I do want to draw my own agenda in blogging not merely respond to what others say but when the belief of the largest section of the voting public at the last election is described by a constitutional politician as a virus, it’s difficult not to get side-tracked.
Vilifying opponents is stock-in-trade in politics and stuff like: Letting down the people, misleading them and getting priorities wrong is fine. It may even be right! I also think barbed and biting is good when anger is required but the insinuation that one creed is insidious, spreading among people who don’t want it, and is like an illness eating away at the collective psyche is quite a charge. It makes it sound as the voters are too stupid to be aware of what they’re doing.
Even the racial hatred of the BNP is unlikely to be considered a virus since it seems to be identifiable and contained, hardly spreading unseen throughout the land.
But nationalism – supported by the majority of voters in Scotland last time round – in the hands of Unionists becomes a sickness sneakily associated with…with what? After all a virus is a contagion that transforms those it touches even, in its political form, against their better judgment. Isn’t that what historians say happened to the German people in the 30s and 40s? Didn’t nationalisms erupt among the state-lets of the Balkans in the 90’s, a model beloved of George Robertson?
What did run through both these examples was hatred and an embedded and long-concealed drive for revenge for the wrongs of history. A warped version of common interest was imposed on those sentiments by the unscrupulous to give wings to the hate.
That nationalism can be abused is like saying socialism was distorted to justify Soviet communism, that capitalism can be turned from freedom of choice for the individual into a vehicle for the enrichment of a few at the expense of the many. Any common force or ideology falls prey to the unprincipled. Some even think that may have happened to Labour.
But what is nationalism? Is it Gordon Brown telling us all to run a Union Jack up the flagpole? Is it David Cameron telling us Britain is great during the Olympics? When British politicians talk of a history of fair play as a national characteristic, is that nationalism?
Just consider modern Germany as the best example of the transforming effects of this virus. During the national election this week there was a lot of talk about how the Germans organise their economy. A key element is the mittelstand, the vast array of small and middle-sized companies, many of them family concerns, generations old, often funded with equally long-term loans from regional banks, concentrating on quality manufacturing in niche markets. They provide local employment and stability in the community and healthy exports. It is a pan-German phenomenon for which there is no British equivalent. This system is an expression of German collective philosophy to which they all subscribe, a nationally agreed method of business which enriches all Germans, which is specific to them and from which they derive national pride. This is nationalism.
Over the border to the North is Denmark which has a century-old tradition of design in furniture, household goods, architecture and accessories. The people of Denmark embraced a functional design philosophy which still exits today and is supported by the government. Collectively, the Danes invested in an identifiable model of design which is an international badge of national identity. They take pride in it. It expresses something about who they are to the world and helps their economy. This too is nationalism.

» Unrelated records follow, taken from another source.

(* ===== verification/WriteCache.v ===== *)
(** * The file cache as the write path uses it

    What [ReadCache] states for reads, for the operations of a writer: [set_dirty()], and
    the step in which a chunk's bytes are copied to its buffer, which changes what the
    file's contents are ([overlay]).  Two assertions of the membuf operations hold because
    a writer leaves no membuf outside the chunkmap ([rooted]). *)
From S2P Require Import Prelude CacheState Membuf MembufSpec ChunkMap FileCache CacheInv MembufInv CacheOps Purge ScanGet CacheGet ScanRelease CacheRelease Truncate CacheSize TruncateSpec CacheTruncate DirtyLists CacheSteps CacheFrame Readahead ReadPath ReadCache ReadInv WritePath.

(** [wr] after the bytes [d] were written at [o]. *)
Definition overlay (wr : Z → option Z) (o : Z) (d : list Z) : Z → option Z :=
  λ x, if decide (o ≤ x < o + Z.of_nat (length d)) then d !! Z.to_nat (x - o) else wr x.

Lemma overlay_in wr o d x : o ≤ x < o + Z.of_nat (length d) → overlay wr o d x = d !! Z.to_nat (x - o).
Proof. intros. unfold overlay. by rewrite decide_True. Qed.

Lemma overlay_out wr o d x : ¬ (o ≤ x < o + Z.of_nat (length d)) → overlay wr o d x = wr x.
Proof. intros. unfold overlay. by rewrite decide_False. Qed.

Lemma overlay_app wr o d d' x : overlay (overlay wr o d) (o + Z.of_nat (length d)) d' x = overlay wr o (d ++ d') x.
Proof.
  unfold overlay. rewrite length_app. repeat case_decide; try lia; try done.
  - rewrite lookup_app_r by lia. f_equal. lia.
  - by rewrite lookup_app_l by lia.
Qed.

Lemma overlay_nil wr o x : overlay wr o [] x = wr x.
Proof. apply overlay_out. simpl. lia. Qed.

(** Writing the same data again, up to another point. *)
Lemma overlay_again wr o d n n' x :
  overlay (overlay wr o (take n d)) o (take n' d) x = overlay wr o (take (n `max` n') d) x.
Proof.
  unfold overlay. rewrite !length_take. repeat case_decide; try lia; try done; rewrite !lookup_take_lt by lia; done.
Qed.

(** ** Room for flags *)
Lemma hsum_le_bytes f h m :
  (∀ i mb, h !! i = Some mb → f mb ≤ mb_length mb) → (∀ k bc, (k, bc) ∈ m → ∃ mb, h !! bc_alloc_buffer bc = Some mb ∧ linked bc mb) →
  hsum f h m ≤ cm_bytes m.
Proof.
  intros Hf. induction m as [|[k bc] m IH]; intros Hl; simpl; [done|].
  destruct (Hl k bc) as (mb & Hm & Hlk); [by left|]. rewrite Hm. simpl. specialize (Hf _ _ Hm).
  rewrite (link_length _ _ Hlk). enough (hsum f h m ≤ cm_bytes m) by lia. apply IH. intros k' bc' Hin. apply (Hl k'). by right.
Qed.

Section room.
Context (c : cache) (Hinv : inv c) (Hno : no_orphans c) (id : nat) (mb : membuf) (Hid : membufs c !! id = Some mb).

(** The heap with [mb] changed. *)
Lemma changed_linked mb' : mb_offset mb' = mb_offset mb → mb_length mb' = mb_length mb → mb_initial_offset mb' = mb_initial_offset mb →
  ∀ k bc, (k, bc) ∈ chunkmap c → ∃ x, <[id := mb']> (membufs c) !! bc_alloc_buffer bc = Some x ∧ linked bc x.
Proof.
  intros Ho Hl Hi k bc Hin. destruct (inv_link _ _ Hinv _ _ Hin) as (x & Hx & [L1 L2 L3]).
  destruct (decide (bc_alloc_buffer bc = id)) as [He|Hne].
  - rewrite He, lookup_insert_eq. exists mb'. split; [done|]. rewrite He, Hid in Hx. injection Hx as <-. split; congruence.
  - rewrite lookup_insert_ne by done. exists x. by split.
Qed.

Lemma changed_sum f mb' : msum f (membufs c) - f mb + f mb' = hsum f (<[id := mb']> (membufs c)) (chunkmap c).
Proof.
  rewrite <- (msum_insert f _ _ _ mb' Hid). apply msum_hsum; [apply (inv_ids _ _ Hinv)|].
  intros i x. destruct (decide (i = id)) as [->|Hne]; [intros _; by eapply Hno|]. rewrite lookup_insert_ne by done. apply Hno.
Qed.

Lemma uptodate_room :
  (∀ i x, membufs c !! i = Some x → mb_has Uptodate x = true → mb_offset x + mb_length x ≤ cache_size c) →
  0 ≤ cache_size c → mb_has Uptodate mb = false → uptodate_fits c (mb_offset mb) (mb_length mb).
Proof.
  intros Hfit Hz Hup. set (mb' := mb_set_flag (or_flag (mb_flag mb) Uptodate) mb).
  pose proof (changed_sum (weight bytes_uptodate) mb') as Hs. simpl in Hs. rewrite Hup in Hs.
  assert (mb_has Uptodate mb' = true) as Hup' by (unfold mb_has, mb'; simpl; by rewrite has_or_flag).
  rewrite Hup' in Hs. unfold uptodate_fits. rewrite (inv_st _ _ Hinv) by done.
  pose proof (uptodate_bytes_le (<[id := mb']> (membufs c)) (chunkmap c) (inv_wf _ _ Hinv)) as Hle.
  specialize (Hle ltac:(by apply changed_linked)).
  destruct (last_uptodate _ _) as [x|] eqn:E; [|simpl in *; lia].
  apply last_uptodate_elem in E as (k & bc & _ & Hx & Hu). destruct (decide (bc_alloc_buffer bc = id)) as [He|Hne].
  - rewrite He, lookup_insert_eq in Hx. injection Hx as <-. simpl in *. lia.
  - rewrite lookup_insert_ne in Hx by done. pose proof (Hfit _ _ Hx Hu). simpl in *. lia.
Qed.

Lemma dirty_room : mb_has Dirty mb = false → st c bytes_dirty + mb_length mb ≤ AZNFSC_MAX_FILE_SIZE.
Proof.
  intros Hd. set (mb' := mb_set_flag (or_flag (mb_flag mb) Dirty) mb).
  pose proof (changed_sum (weight bytes_dirty) mb') as Hs. simpl in Hs. rewrite Hd in Hs.
  assert (mb_has Dirty mb' = true) as Hd' by (unfold mb_has, mb'; simpl; by rewrite has_or_flag).
  rewrite Hd' in Hs. rewrite (inv_st _ _ Hinv) by done.
  pose proof (hsum_le_bytes (weight bytes_dirty) (<[id := mb']> (membufs c)) (chunkmap c)) as Hle.
  pose proof (cm_bytes_le _ _ (inv_wf _ _ Hinv)). pose proof (inv_bound _ _ Hinv).
  assert (hsum (weight bytes_dirty) (<[id := mb']> (membufs c)) (chunkmap c) ≤ cm_bytes (chunkmap c)); [|simpl in *; lia].
  apply Hle; [|by apply changed_linked]. intros i x Hx.
  assert (0 < mb_length x).
  { destruct (decide (i = id)) as [->|Hne].
    - rewrite lookup_insert_eq in Hx. injection Hx as <-. apply (inv_heap _ _ Hinv) in Hid as [Hwf _]. apply (wf_length _ Hwf).
    - rewrite lookup_insert_ne in Hx by done. apply (inv_heap _ _ Hinv) in Hx as [Hwf _]. apply (wf_length _ Hwf). }
  simpl. case_match; lia.
Qed.
End room.

Section contents.
Context (srv : Z → Z) (ssize : Z) (wr : Z → option Z).

Abbreviation cside wr := (ReadCache.cside srv ssize wr []).

Lemma cside_ext wr' c m A h l P : (∀ x, wr x = wr' x) → cside wr c m A h l P → cside wr' c m A h l P.
Proof.
  intros Hw C. assert (∀ x, file_byte srv ssize wr x = file_byte srv ssize wr' x) as Hf by (intros; unfold file_byte; by rewrite Hw).
  split; try apply C.
  - intros i mb o v Hm Ho Hv. rewrite <- Hf. by eapply (cs_true _ _ _ _ _ _ _ _ _ _ C).
  - intros b j v Hb Hj Hv. rewrite <- Hf. by eapply (cs_seen _ _ _ _ _ _ _ _ _ _ C).
  - intros o. rewrite <- Hw. apply C.
Qed.

(** Every chunk that is held is in the chunkmap; then so is every live membuf. *)
Definition rooted (c : cache) (A : list bytes_chunk) : Prop := ∀ i, i ∈ vids A → i ∈ ids (chunkmap c).

Lemma rooted_no_orphans c m A h l P : cside wr c m A h l P → rooted c A → no_orphans c.
Proof.
  intros C R i mb Hi. pose proof (ld_ref _ _ _ (cs_led _ _ _ _ _ _ _ _ _ _ C) _ _ Hi) as Hr.
  pose proof (inv_refs _ _ (cs_inv _ _ _ _ _ _ _ _ _ _ C) _ _ Hi).
  destruct (decide (i ∈ vids A)) as [?|Hn]; [by apply R|]. rewrite (occ_notin _ _ Hn) in Hr. apply occ_pos. lia.
Qed.

(** With nothing locked there is room to lock any membuf. *)
Lemma unlocked_room c m A h P id mb :
  cside wr c m A h [] P → membufs c !! id = Some mb → st c bytes_locked + mb_length mb ≤ AZNFSC_MAX_FILE_SIZE.
Proof.
  intros C Hm. pose proof (cs_inv _ _ _ _ _ _ _ _ _ _ C) as I. destruct (inv_heap _ _ I _ _ Hm) as [[] _].
  enough (msum (weight bytes_locked) (membufs c) ≤ msum (λ _, 0) (membufs c)) as Hle.
  { rewrite (inv_st _ _ I) by done. enough (msum (λ _, 0) (membufs c) = 0) by lia.
    clear. induction (membufs c) as [|i x m Hi IH] using map_ind; [done|]. rewrite msum_insert_fresh by done. lia. }
  apply msum_mono. intros i x Hi. simpl. destruct (mb_has Locked x) eqn:Hk; [|done].
  apply (cs_lock _ _ _ _ _ _ _ _ _ _ C _ _ Hi) in Hk. by apply elem_of_nil in Hk.
Qed.

Lemma file_byte_overlay_in o d x v : o ≤ x < o + Z.of_nat (length d) → d !! Z.to_nat (x - o) = Some v →
  file_byte srv ssize (overlay wr o d) x = v.
Proof. intros Hx Hv. unfold file_byte. by rewrite overlay_in, Hv. Qed.

Lemma file_byte_overlay_out o d x : ¬ (o ≤ x < o + Z.of_nat (length d)) →
  file_byte srv ssize (overlay wr o d) x = file_byte srv ssize wr x.
Proof. intros Hx. unfold file_byte. by rewrite overlay_out. Qed.

(** A byte that a pinned chunk caches is cached nowhere else. *)
Lemma pinned_unique c m A h l P bc i x o :
  cside wr c m A h l P → bc ∈ P → bc_offset bc ≤ o < bc_end bc →
  no_orphans c → membufs c !! i = Some x → mb_offset x ≤ o < mb_offset x + mb_length x → i = bc_alloc_buffer bc.
Proof.
  intros C HP Ho Hno Hx Hox. pose proof (cs_inv _ _ _ _ _ _ _ _ _ _ C) as I. pose proof (inv_wf _ _ I) as Hw.
  destruct (cs_pinned _ _ _ _ _ _ _ _ _ _ C _ HP) as (k & y & _ & Hin & Hv & _).
  pose proof (Hno _ _ Hx) as (k' & y' & Hin' & <-)%elem_of_ids. destruct (inv_link _ _ I _ _ Hin') as (x' & Hx' & Hl).
  rewrite Hx in Hx'. injection Hx' as <-. pose proof (view_lo _ _ Hv). pose proof (view_hi _ _ Hv). destruct Hl as [Hl1 Hl2 _].
  assert (cm_find o (chunkmap c) = Some y) as E1 by (destruct (cm_wf_elem _ _ _ _ Hw Hin) as (-> & _); apply (cm_find_elem 0); [done|]; split; [done|lia]).
  assert (cm_find o (chunkmap c) = Some y') as E2.
  { destruct (cm_wf_elem _ _ _ _ Hw Hin') as (-> & _). apply (cm_find_elem 0); [done|]. split; [done|unfold bc_end in *; lia]. }
  rewrite E1 in E2. injection E2 as ->. by rewrite (view_alloc _ _ Hv).
Qed.

(** The bytes of a chunk are replaced in its buffer, which is dirty: from now on they are
    the file's. *)
Lemma cside_overwrite c m m' v h l P a e bc d mb :
  cside wr c m v h l P → covers v a e → bc ∈ v → bc ∈ P → rooted c v → Z.of_nat (length d) = bc_length bc →
  membufs c !! bc_alloc_buffer bc = Some mb → mb_has Dirty mb = true →
  (∀ i x, m' i x = mem_write (bc_alloc_buffer bc) (bc_buffer_offset bc) d m i x) →
  cside (overlay wr (bc_offset bc) d) c m' v h l P.
Proof.
  intros C Hcov Hv HP R Hd Hm Hdi Hm'. pose proof (rooted_no_orphans _ _ _ _ _ _ C R) as Hno. pose proof (cs_inv _ _ _ _ _ _ _ _ _ _ C) as I.
  destruct (cs_att _ _ _ _ _ _ _ _ _ _ C _ Hv) as (mb0 & Hm0 & Hbo). rewrite Hm in Hm0. injection Hm0 as <-.
  destruct (cs_pinned _ _ _ _ _ _ _ _ _ _ C _ HP) as (k & y & mb0 & Hin & Hview & Hm0 & Hl & Hwf & _). rewrite Hm in Hm0. injection Hm0 as <-.
  pose proof (view_lo _ _ Hview). pose proof (view_hi _ _ Hview). destruct Hl as [Hl1 Hl2 _].
  split; try apply C.
  - intros i x o b Hx Ho. rewrite Hm'. destruct (decide (bc_offset bc ≤ o < bc_offset bc + Z.of_nat (length d))) as [Hin'|Hout].
    + assert (i = bc_alloc_buffer bc) as -> by (eapply pinned_unique; try done; unfold bc_end; lia).
      rewrite Hm in Hx. injection Hx as <-. rewrite mem_write_in by lia. intros Hb. symmetry. apply file_byte_overlay_in; [done|].
      rewrite <- Hb. f_equal. lia.
    + rewrite file_byte_overlay_out by done. destruct (decide (i = bc_alloc_buffer bc)) as [->|Hne].
      * rewrite Hm in Hx. injection Hx as <-. rewrite mem_write_out by lia. by apply (cs_true _ _ _ _ _ _ _ _ _ _ C).
      * rewrite mem_write_other by done. by apply (cs_true _ _ _ _ _ _ _ _ _ _ C).
  - intros b j w Hb Hj. rewrite Hm'. destruct (cs_att _ _ _ _ _ _ _ _ _ _ C _ Hb) as (mb' & Hmb' & Hbo').
    destruct (decide (bc_offset bc ≤ bc_offset b + j < bc_offset bc + Z.of_nat (length d))) as [Hin'|Hout].
    + assert (b = bc) as -> by (eapply (covers_unique _ _ _ _ _ (bc_offset b + j)); [done..| |]; unfold bc_end; lia).
      rewrite mem_write_in by lia. intros Hw. symmetry. apply file_byte_overlay_in; [done|]. rewrite <- Hw. f_equal. lia.
    + rewrite file_byte_overlay_out by done. destruct (decide (bc_alloc_buffer b = bc_alloc_buffer bc)) as [He|Hne].
      * rewrite He in *. rewrite Hm in Hmb'. injection Hmb' as <-. rewrite mem_write_out by lia. rewrite <- He.
        by apply (cs_seen _ _ _ _ _ _ _ _ _ _ C).
      * rewrite mem_write_other by done. by apply (cs_seen _ _ _ _ _ _ _ _ _ _ C).
  - intros i j Hi. rewrite Hm', mem_write_other; [by apply (cs_fresh _ _ _ _ _ _ _ _ _ _ C)|]. intros ->.
    apply (inv_heap _ _ I) in Hm as [_ ?]. lia.
  - intros i x o Hx Hup Ho. unfold holds_byte. rewrite Hm'. apply mem_write_some. by apply (cs_up _ _ _ _ _ _ _ _ _ _ C).
  - intros o Ho. destruct (decide (bc_offset bc ≤ o < bc_offset bc + Z.of_nat (length d))) as [Hin'|Hout].
    + assert (mb_has Uptodate mb = true) as Hup by (by apply (wf_dirty _ Hwf) in Hdi as [? _]).
      pose proof (cs_fit _ _ _ _ _ _ _ _ _ _ C _ _ Hm Hup). unfold bc_end in *. split; [lia|].
      exists k, y, mb. rewrite <- (view_alloc _ _ Hview). split_and!; (done || lia).
    + rewrite overlay_out in Ho by done. by apply (cs_wr _ _ _ _ _ _ _ _ _ _ C).
Qed.
End contents.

Were you on the hill? (We’ll be asking that for a long time to come after the independence rally). When I was there I heard Elaine C Smith describe with blinding clarity what modern Scottish nationalism is about and she told the story of her family, of their aspirations, of the people of the east end of Glasgow with a barely-controlled fury. I realised as she spoke that there isn’t a single Labour woman I can think of who could have made that speech. She described a Scottish way of doing things which used to be owned by Labour but to which they have lost any rights. It was of a collective, a shared knowledge of need for all, a refusal to be dominated by the self-aggrandizing which first made its appearance in 1320 in the Declaration of Arbroath which warned that even the king would be overthrown if he defied the people. The concept of the people’s sovereignty was born. That is nationalism.
The only hatred I see is that – synthetic or not – generated by Johann Lamont and the British supremacists in the media whose cartoon bile this week showed how the Unionist image of a family of nations is a sick joke for a section of British society. I need to get on with the day now and I’ll come back to this later but don’t you wonder if Johann really believes this hate-filled claptrap? Or is it another example of someone perennially unsure of her own underlying beliefs searching for a way of getting media attention? If any of this really is her world view, rather than machine politics, you have to feel for her.